Bikepacking Southern Iran: Day Nine

I let myself out and am down at the beach before dawn. The town’s name, Bandar‑e Aftab, translates to ‘Sun Port’. It’s obvious why: this little south-facing stretch of coastline is bathed in its rays from sunrise to sunset. Being a mediterranean sea, isolated from the Indian Ocean by the Straits of Hormoz and just fifty metres deep on average, the Persian Gulf hosts one of the calmest coastlines I’ve ever seen.

A hundred yards away, some fishermen are dragging a boat across the sand towards the water, but aside from that, all is still and silent. I experience the kind of sunrise that travel photographers fly halfway round the world to capture.
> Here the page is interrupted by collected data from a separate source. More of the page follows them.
(** [CigarOpToLayoutPosList]: [quals] and [agrees] are fetched before the
    comprehension runs. *)
Definition CigarOpToLayoutPosList (offset cigarOp cigarLen : Z)
    (rec : AlignedSegment) : option (list LayoutPos) :=
  agrees <- agrees_of rec ;;
  Py.mapM (layout_pos_of_pair (CigarOpToCigarChar cigarOp) rec agrees)
          (Py.slice (aligned_pairs rec) offset cigarLen).

(** The loop of [makeLayoutTuple] over [rec.cigar]. *)
Fixpoint makeLayoutTuple_loop (rec : AlignedSegment) (cig : list (Z * Z))
    (offset firstMapped : Z) (PosList : list LayoutPos)
    : option (list LayoutPos * Z) :=
  match cig with
  | [] => Some (PosList, firstMapped)
  | (op, l) :: rest =>
      new <- CigarOpToLayoutPosList offset op l rec ;;
      makeLayoutTuple_loop rec rest (offset + l)
        (if (op =? 0) && (firstMapped <? 0) then offset else firstMapped)
        (PosList ++ new)
  end.

Definition makeLayoutTuple (rec : AlignedSegment) : option (list LayoutPos * Z) :=
  makeLayoutTuple_loop rec (cigar rec) 0 (-1) [].

(** [PyLayout.fromread] *)
Definition fromread (rec : AlignedSegment) : option PyLayout :=
  r <- makeLayoutTuple rec ;;
  Some {| positions := fst r;
          firstMapped := snd r;
          isMerged := match tag_MP rec with
                      | Some v => v =? 84
                      | None => false
                      end |}.

(** Well-formed reads: the CIGAR uses the operations of the layout model
    (M = 0, I = 1, D = 2, S = 4) with positive lengths, no two adjacent
    entries have the same operation, the read carries an FA tag, and the
    sequence, the qualities and the agreements of the tag cover the query
    bases of the CIGAR. *)
Fixpoint adjacent_distinct (ops : list Z) : bool :=
  match ops with
  | a :: (b :: _) as rest => negb (a =? b) && adjacent_distinct rest
  | _ => true
  end.

Definition layout_op (op : Z) : bool :=
  (op =? 0) || (op =? 1) || (op =? 2) || (op =? 4).

Definition cigar_well_formed (cig : list (Z * Z)) : bool :=
  forallb (fun ol => layout_op (fst ol) && (0 <? snd ol)) cig
  && adjacent_distinct (map fst cig).

Fixpoint query_length (cig : list (Z * Z)) : Z :=
  match cig with
  | [] => 0
  | (op, l) :: rest => next_qpos op l 0 + query_length rest
  end.

Definition has_FA_tag (rec : AlignedSegment) : bool :=
  match tag_FA rec with
  | Some _ => true
  | None => false
  end.

Definition read_well_formed (rec : AlignedSegment) : bool :=
  cigar_well_formed (cigar rec)
  && (query_length (cigar rec) <=? Z.of_nat (String.length (query_sequence rec)))
  && (query_length (cigar rec) <=? Z.of_nat (length (quals_of rec)))
  && has_FA_tag rec
  && (query_length (cigar rec) <=? Z.of_nat (length (FA_values rec))).

(** The operation list that a CIGAR stands for, as runs of operation
    characters. *)
Definition cigar_runs (cig : list (Z * Z)) : list (Z * nat) :=
  map (fun ol => (CigarOpToCigarChar (fst ol), Z.to_nat (snd ol))) cig.

(** The sequence of operation characters that a CIGAR expands to. *)
Definition cigar_expansion (cig : list (Z * Z)) : list Z :=
  concat (map (fun ol => repeat (CigarOpToCigarChar (fst ol)) (Z.to_nat (snd ol))) cig).

(** A read with the CIGAR 2S3M1I2M2D1M1S that carries no PV and no FA
    tag, and the same read with the two tags of a consensus of three
    reads. *)
Definition read_2S3M1I2M2D1M1S : AlignedSegment :=
  {| cigar := [(4, 2); (0, 3); (1, 1); (0, 2); (2, 2); (0, 1); (4, 1)];
     rec_pos := 100;
     query_sequence := "ACGTACGTAC";
     query_qualities := [30; 31; 32; 33; 34; 35; 36; 37; 38; 39];
     tag_PV := None;
     tag_FA := None;
     tag_MP := None |}.

Definition read_2S3M1I2M2D1M1S_tagged : AlignedSegment :=
  {| cigar := [(4, 2); (0, 3); (1, 1); (0, 2); (2, 2); (0, 1); (4, 1)];
     rec_pos := 100;
     query_sequence := "ACGTACGTAC";
     query_qualities := [30; 31; 32; 33; 34; 35; 36; 37; 38; 39];
     tag_PV := Some [90; 93; 96; 99; 102; 105; 108; 111; 114; 117];
     tag_FA := Some [3; 3; 3; 3; 3; 2; 3; 3; 3; 3];
     tag_MP := None |}.

(** ** The statistical base caller (Fisher flatten) *)

(** The floating-point side of the base caller.  [CHI2_FROM_PHRED],
    [INV_CHI2_FROM_PHRED], [argmax4], [ARGMAX_CONV], [igamc_pvalues] and
    [arrmax] are declared outside the given sources and work on C doubles;
    they are kept abstract, together with the type of doubles and its
    addition.  [igamc_phred count chisum] stands for the value of the cast
    [<int32_t>(-10 * c_log10(igamc_pvalues(count, chisum)) + 0.5)], whatever
    the double under the cast is (finite, infinite or not a number). *)
Class Numerics := {
  double : Type;
  dzero : double;
  dadd : double -> double -> double;
  CHI2_FROM_PHRED : Z -> double;
  INV_CHI2_FROM_PHRED : Z -> double;
  argmax4 : double -> double -> double -> double -> Z;
  ARGMAX_CONV : Z -> Z;
  igamc_phred : Z -> double -> Z;
  arrmax : list Z -> Z -> Z -> list Z
}.

(** C arrays: a read or an update outside the allocated block is undefined
    in C; here a read gives the default and an update changes nothing. *)
Definition array_get {A} (d : A) (a : list A) (i : Z) : A := nth (Z.to_nat i) a d.

Fixpoint array_update {A} (a : list A) (i : nat) (f : A -> A) : list A :=
  match a, i with
  | [], _ => []
  | x :: rest, O => f x :: rest
  | x :: rest, S j => x :: array_update rest j f
  end.

(** [SeqQual]: the result of the flattening. *)
Record SeqQual := mkSeqQual {
  Seq : list Z;
  Agree : list Z;
  Qual : list Z
}.

(** The recalibrated quality written to [ret.Qual]:
    [tmpQual if(tmpQual > 0) else 3114]. *)
Definition eliminate_underflow (tmpQual : Z) : Z :=
  if tmpQual >? 0 then tmpQual else 3114.

Section FisherFlatten.
Context {num : Numerics}.
(** X1.  On the first run, when [notes.json] does not exist yet, the
    reading routes create it as an empty collection and answer from it:
    [GET /notes] answers 200 with no items and a total of 0 whatever the
    query, [GET /notes/:id] and [DELETE /notes/:id] answer 404. *)
Theorem first_run (toLowerCase : jsstring -> jsstring) (q : query)
    (noteId : jsstring) :
  (exists pg,
     listNotes toLowerCase q Missing =
       (mkResponse 200 (NotesPage [] pg), Stored []) /\
     total pg = numOfN 0) /\
  getNote noteId Missing = (notFound, Stored []) /\
  deleteNote noteId Missing = (notFound, Stored []).
Proof.
  split; [|split; reflexivity].
  destruct (routes_same toLowerCase Missing [] eq_refl) as (-> & _).
  rewrite listNotes_Stored. cbv zeta.
  assert (forall i s, filterNotes toLowerCase i s [] = []) as ->
    by (intros i [[|]|]; unfold filterNotes; by case_bool_decide).
  unfold slice. rewrite drop_nil, take_nil. eexists. split; reflexivity.
Qed.

(** X2.  While [notes.json] cannot be parsed, every route that gets as
    far as reading it answers 500 and leaves the file as it is: the
    three routes without a body always, and [POST] and [PUT] for a body
    that passes validation. *)
Theorem malformed_file (toLowerCase : jsstring -> jsstring) (q : query)
    (noteId uuid now : jsstring) (titleIn contentIn : jsval) :
  listNotes toLowerCase q Malformed = (internalError, Malformed) /\
  getNote noteId Malformed = (internalError, Malformed) /\
  deleteNote noteId Malformed = (internalError, Malformed) /\
  (validateNote titleIn contentIn = [] ->
   createNote uuid now titleIn contentIn Malformed =
     (internalError, Malformed) /\
   updateNote noteId titleIn contentIn Malformed =
     (internalError, Malformed)).
Proof.
  repeat (split; [reflexivity|]).
  intros Hv. destruct (validateNote_nil _ _ Hv) as (t & c & -> & -> & _).
  unfold createNote, updateNote, handler, bind. rewrite Hv.
  split; reflexivity.
Qed.
(** X6. Every request of a console built by [__init__] goes to
    [https://api.acrcloud.com/v1/...] with certificate verification on;
    every retrieval request goes to
    [https://api.acrcloud.com/v1/monitor-streams/...] and every archive
    request to [https://monitoring-result.acrcloud.com/...], both with
    verification on and with neither headers nor body. *)
Theorem requests_go_to_https_hosts (w : World) (s : State) (r : Request) :
  (forall (key : pystr) (secret : bytes) (c : console_call),
      In r (issued w (invoke (ACRCloudConsole.__init__ key secret) c) s) ->
      verify r = true
      /\ starts_with (lit "https://api.acrcloud.com/v1/") (url r) = true)
  /\ (forall (self : ACRCloudStreamMonitor.t) (q : retrieval),
         In r (issued w (fetch self q) s) ->
         verify r = true /\ headers r = None /\ data r = None
         /\ starts_with (lit "https://api.acrcloud.com/v1/monitor-streams/")
                        (url r) = true)
  /\ (forall (self : ACRCloudStreamMonitor.t) (month : pystr),
         In r (issued w (month_results self month) s) ->
         verify r = true /\ headers r = None /\ data r = None
         /\ starts_with (lit "https://monitoring-result.acrcloud.com/")
                        (url r) = true).
Proof.
  split; [|split].
  - intros key secret c H. rewrite invoke_signed_call in H.
    apply in_issued_signed_call in H as (signature & body_text & _ & _ & ->).
    split; [reflexivity|]. destruct c; reflexivity.
  - intros self q H. rewrite fetch_url in H.
    destruct (limit_fits q); [|rewrite issued_raise in H; destruct H].
    rewrite issued_get_text in H. destruct H as [<-|[]]. repeat (split; [reflexivity|]).
    cbn [url]. unfold results_url. rewrite <- app_assoc.
    apply starts_with_app.
  - intros self month H.
    assert (E : issued w (month_results self month) s =
                [mkRequest GET
                   (lit "https://monitoring-result.acrcloud.com/"
                      ++ ACRCloudStreamMonitor.access_key self ++ lit "/"
                      ++ stream_id self ++ lit "/" ++ month ++ lit ".zip")
                   None None true]).
    { unfold issued, month_results, requests.get. cbn [bind run].
      destruct (transport w (sent s) _); cbn [run snd sent];
        apply skipn_length_app. }
    rewrite E in H. destruct H as [<-|[]]. repeat (split; [reflexivity|]).
    apply starts_with_app.
Qed.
And then, once more, I ride. The world stirs into motion even as its inhabitants sleep. The air is cool and delicious. Riding remains effortless. All is harmony.

Ancient-looking domes litter the sand flats between the seashore and the rocky rise of the coastal mountains. I stop and approach one. The conical dome, about the height of a single storey building, has four equally-spaced entrances, each framed by a rectangle of stone. I step through one of them, recoiling as the floor falls away: I am poised on the edge of a deep well. Twenty feet below me I see the reflection of my own silhouette in the water. The cistern must be have once been a source of drinking water in a land dominated by salt and sand – and indeed, a bucket attached to a frayed rope is leaning up against the opposite doorway. Continuing to ride, I see dozens more domes, so numerous they could almost be dwellings.

Approaching Bandar‑e Charak, the road widens, and suddenly the remote coastal trail is transformed in a multi-lane highway. No doubt built to fulfil some national standard, it seems to have been plonked arbitrarily in the remote coastal desert to herald the final half-mile before the edge of the town.

There’s something different about Charak. I follow the promenade along the beach, empty as usual; past the boatyard. I stop to take a photo or two with my phone. I cross the road to fill up my bottles from a roadside water cooler. Nobody pays me the slightest attention. Nobody even looks at me.

A couple of hundred yards away is the reason. Bandar‑e Charak is one of two ports plied by passenger ferries to the nearby island of Kish (pronounced like ‘quiche’). Though I’ve never visited, I’ve been hearing of Kish for years: it’s one of those ‘must-visit’ places Iranians like to mention in conversations about travelling in the country, like Esfahan and Shiraz. In truth, it’s more of a domestic destination, for Kish’s fame comes from its transformation from desert island to luxury holiday resort, complete with 5‑star hotels, Western-style shopping malls, duty-free luxury imports from the Emirates, and a particularly liberal attitude to beach life. A novelty destination for Iranians with money to spend, and an utterly run-of-the-mill (perhaps even horrifying) prospect for a Western traveller in search of the romantic and exotic of the Orient.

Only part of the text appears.